[EXERCISE DIRECTIONS]
Repeat, exactly as written, the lines of the records below from the first through the line with "file is written. *)", but none past it.

[GIVEN RECORDS]
__________________________________________________
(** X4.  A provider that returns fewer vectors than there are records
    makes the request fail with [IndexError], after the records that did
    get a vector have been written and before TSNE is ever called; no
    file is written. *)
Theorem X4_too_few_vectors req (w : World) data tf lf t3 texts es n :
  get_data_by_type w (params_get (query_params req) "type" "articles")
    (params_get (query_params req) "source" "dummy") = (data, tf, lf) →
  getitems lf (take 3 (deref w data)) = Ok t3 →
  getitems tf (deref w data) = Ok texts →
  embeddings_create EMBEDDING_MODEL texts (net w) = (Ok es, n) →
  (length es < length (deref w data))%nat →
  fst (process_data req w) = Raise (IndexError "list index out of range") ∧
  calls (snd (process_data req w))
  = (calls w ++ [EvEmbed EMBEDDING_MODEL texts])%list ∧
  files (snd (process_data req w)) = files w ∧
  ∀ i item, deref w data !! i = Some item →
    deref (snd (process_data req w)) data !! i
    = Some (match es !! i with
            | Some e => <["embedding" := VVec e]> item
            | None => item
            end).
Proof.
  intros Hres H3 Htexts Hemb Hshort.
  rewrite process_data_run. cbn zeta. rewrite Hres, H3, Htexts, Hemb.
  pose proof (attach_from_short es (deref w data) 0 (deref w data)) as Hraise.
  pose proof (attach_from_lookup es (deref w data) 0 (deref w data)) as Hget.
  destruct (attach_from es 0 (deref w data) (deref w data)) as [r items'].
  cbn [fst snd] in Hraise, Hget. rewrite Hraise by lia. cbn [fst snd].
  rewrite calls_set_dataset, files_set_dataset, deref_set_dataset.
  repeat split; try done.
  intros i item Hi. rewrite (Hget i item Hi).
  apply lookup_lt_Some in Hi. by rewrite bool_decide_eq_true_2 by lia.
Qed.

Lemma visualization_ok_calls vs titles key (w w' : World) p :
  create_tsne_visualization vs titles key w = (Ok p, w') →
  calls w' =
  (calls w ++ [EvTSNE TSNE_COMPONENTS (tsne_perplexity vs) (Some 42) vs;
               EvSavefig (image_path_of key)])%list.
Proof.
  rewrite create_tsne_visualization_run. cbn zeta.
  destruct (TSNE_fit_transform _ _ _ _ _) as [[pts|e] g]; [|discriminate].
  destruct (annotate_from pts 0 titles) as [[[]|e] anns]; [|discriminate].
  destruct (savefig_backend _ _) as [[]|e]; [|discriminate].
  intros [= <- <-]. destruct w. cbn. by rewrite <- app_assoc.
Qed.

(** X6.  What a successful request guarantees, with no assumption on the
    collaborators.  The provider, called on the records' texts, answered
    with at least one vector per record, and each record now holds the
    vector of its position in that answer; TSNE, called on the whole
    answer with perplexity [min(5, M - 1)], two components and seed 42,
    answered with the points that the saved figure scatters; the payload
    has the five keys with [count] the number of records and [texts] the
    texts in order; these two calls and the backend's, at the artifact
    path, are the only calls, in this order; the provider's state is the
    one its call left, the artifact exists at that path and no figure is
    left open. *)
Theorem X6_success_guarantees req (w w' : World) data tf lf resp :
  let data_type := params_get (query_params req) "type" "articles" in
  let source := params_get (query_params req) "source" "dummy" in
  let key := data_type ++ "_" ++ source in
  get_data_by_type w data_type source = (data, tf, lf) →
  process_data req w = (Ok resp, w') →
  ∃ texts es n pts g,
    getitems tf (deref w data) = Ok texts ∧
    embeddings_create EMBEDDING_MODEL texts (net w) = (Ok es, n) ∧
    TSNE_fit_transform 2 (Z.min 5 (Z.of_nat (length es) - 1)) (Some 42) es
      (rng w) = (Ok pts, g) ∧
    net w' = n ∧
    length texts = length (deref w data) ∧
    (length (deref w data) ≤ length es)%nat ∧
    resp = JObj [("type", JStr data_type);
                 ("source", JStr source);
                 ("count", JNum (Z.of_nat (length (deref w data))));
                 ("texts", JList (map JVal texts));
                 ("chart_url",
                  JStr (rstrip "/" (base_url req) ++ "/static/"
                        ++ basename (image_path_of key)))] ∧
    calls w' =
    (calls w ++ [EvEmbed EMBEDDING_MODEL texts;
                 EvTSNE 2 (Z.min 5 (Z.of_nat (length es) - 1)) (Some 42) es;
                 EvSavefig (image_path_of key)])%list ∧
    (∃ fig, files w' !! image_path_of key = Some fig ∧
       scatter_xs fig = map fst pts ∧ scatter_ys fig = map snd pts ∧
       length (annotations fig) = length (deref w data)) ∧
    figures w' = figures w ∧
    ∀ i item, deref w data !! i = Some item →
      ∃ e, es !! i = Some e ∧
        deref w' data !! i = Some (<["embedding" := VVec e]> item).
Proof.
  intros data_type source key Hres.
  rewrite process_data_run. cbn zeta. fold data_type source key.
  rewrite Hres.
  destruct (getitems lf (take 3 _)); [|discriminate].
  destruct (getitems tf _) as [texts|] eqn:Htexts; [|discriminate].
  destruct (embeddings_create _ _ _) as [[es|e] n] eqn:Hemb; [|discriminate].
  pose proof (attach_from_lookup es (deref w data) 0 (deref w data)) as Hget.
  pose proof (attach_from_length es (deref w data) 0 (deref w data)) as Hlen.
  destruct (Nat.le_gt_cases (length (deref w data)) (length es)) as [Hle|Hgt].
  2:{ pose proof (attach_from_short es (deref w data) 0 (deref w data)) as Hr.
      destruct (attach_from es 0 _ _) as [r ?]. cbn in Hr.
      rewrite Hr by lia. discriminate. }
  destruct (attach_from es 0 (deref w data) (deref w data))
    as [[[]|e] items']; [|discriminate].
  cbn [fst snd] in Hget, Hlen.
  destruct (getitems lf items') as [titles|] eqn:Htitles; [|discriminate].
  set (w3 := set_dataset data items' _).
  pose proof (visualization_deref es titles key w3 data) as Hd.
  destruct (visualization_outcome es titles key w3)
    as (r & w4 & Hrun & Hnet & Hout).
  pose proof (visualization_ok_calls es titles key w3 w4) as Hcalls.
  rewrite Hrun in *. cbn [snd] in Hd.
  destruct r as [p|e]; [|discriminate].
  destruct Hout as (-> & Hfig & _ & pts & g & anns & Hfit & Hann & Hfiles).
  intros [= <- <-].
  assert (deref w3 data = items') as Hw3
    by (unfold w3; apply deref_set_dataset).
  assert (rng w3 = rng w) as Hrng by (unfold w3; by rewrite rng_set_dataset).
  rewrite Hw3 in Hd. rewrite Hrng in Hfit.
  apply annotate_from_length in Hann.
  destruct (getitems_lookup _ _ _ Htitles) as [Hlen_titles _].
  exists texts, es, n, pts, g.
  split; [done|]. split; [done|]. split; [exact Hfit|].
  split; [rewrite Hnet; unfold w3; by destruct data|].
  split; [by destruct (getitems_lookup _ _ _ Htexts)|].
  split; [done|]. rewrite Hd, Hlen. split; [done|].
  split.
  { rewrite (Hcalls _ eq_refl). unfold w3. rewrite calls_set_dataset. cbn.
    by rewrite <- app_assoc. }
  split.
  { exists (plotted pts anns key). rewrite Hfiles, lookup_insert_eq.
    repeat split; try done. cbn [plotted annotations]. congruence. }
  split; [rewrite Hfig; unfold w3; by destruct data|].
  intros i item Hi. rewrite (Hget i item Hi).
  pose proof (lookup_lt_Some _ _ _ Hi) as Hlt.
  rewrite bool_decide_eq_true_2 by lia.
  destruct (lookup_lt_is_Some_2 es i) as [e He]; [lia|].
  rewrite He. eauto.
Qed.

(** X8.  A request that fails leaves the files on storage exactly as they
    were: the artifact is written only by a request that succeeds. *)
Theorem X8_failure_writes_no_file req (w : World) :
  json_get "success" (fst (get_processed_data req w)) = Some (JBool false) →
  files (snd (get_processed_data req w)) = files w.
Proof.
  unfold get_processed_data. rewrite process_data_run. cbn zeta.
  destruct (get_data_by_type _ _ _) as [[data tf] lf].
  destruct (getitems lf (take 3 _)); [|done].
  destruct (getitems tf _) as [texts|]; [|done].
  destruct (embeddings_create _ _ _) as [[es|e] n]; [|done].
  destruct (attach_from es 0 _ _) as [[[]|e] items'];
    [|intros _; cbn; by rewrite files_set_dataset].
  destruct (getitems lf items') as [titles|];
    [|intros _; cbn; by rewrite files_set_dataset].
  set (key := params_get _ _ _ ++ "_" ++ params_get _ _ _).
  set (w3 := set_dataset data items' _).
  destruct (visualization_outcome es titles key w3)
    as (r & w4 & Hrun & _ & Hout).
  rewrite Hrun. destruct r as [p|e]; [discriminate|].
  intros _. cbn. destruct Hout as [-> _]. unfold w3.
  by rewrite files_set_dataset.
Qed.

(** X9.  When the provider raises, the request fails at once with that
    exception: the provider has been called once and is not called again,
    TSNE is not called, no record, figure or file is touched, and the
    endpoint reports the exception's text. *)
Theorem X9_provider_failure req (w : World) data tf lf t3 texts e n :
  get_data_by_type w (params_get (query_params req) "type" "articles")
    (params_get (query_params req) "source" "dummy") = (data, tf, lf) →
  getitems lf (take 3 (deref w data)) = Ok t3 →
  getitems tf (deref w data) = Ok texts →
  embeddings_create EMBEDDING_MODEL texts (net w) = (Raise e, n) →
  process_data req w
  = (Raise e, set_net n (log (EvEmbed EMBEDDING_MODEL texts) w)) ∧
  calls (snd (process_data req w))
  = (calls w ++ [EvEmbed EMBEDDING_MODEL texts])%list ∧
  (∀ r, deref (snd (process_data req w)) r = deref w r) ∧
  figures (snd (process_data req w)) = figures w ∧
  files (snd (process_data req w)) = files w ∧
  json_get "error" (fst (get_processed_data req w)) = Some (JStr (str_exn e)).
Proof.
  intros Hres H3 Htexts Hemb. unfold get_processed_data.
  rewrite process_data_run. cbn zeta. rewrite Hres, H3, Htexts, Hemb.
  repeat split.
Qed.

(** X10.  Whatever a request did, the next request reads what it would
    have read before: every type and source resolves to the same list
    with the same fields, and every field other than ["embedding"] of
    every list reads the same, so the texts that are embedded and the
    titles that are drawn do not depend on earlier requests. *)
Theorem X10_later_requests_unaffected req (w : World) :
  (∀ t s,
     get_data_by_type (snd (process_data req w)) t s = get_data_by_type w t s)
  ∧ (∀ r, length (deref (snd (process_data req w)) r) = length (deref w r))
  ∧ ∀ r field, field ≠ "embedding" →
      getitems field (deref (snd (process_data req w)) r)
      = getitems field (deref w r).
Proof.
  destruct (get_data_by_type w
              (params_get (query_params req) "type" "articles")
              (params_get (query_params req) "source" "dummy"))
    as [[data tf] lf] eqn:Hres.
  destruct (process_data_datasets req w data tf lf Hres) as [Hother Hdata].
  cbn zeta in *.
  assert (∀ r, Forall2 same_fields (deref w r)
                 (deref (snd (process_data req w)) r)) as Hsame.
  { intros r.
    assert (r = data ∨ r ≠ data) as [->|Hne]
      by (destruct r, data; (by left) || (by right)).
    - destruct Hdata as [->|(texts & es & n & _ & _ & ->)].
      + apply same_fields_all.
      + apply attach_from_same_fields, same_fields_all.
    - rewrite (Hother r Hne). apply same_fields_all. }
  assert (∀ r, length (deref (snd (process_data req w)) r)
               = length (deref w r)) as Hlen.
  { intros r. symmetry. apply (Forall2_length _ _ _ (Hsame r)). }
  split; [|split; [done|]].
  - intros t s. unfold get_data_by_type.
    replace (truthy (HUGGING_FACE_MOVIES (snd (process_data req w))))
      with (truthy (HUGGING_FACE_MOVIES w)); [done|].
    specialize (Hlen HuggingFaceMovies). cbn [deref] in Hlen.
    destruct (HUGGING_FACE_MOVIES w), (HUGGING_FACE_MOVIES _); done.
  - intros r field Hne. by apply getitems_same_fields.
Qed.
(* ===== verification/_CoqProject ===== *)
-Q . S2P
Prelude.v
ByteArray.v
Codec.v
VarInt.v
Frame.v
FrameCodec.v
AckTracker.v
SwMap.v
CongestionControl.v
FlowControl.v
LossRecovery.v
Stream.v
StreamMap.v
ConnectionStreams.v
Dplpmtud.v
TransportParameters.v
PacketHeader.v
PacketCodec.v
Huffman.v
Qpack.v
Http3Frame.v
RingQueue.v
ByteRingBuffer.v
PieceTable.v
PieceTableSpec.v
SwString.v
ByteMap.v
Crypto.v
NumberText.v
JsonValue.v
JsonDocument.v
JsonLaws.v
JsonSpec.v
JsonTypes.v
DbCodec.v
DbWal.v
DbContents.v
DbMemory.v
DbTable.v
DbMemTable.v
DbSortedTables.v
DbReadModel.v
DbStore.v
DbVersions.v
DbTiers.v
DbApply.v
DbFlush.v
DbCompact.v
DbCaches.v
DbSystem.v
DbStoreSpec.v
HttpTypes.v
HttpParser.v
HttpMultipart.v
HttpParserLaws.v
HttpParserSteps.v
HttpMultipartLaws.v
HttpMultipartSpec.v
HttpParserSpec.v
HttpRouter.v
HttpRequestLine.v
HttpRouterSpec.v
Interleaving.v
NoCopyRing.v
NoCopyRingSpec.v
__________________________________________________
[EXERCISE OUTPUT]
(** X4.  A provider that returns fewer vectors than there are records
    makes the request fail with [IndexError], after the records that did
    get a vector have been written and before TSNE is ever called; no
    file is written. *)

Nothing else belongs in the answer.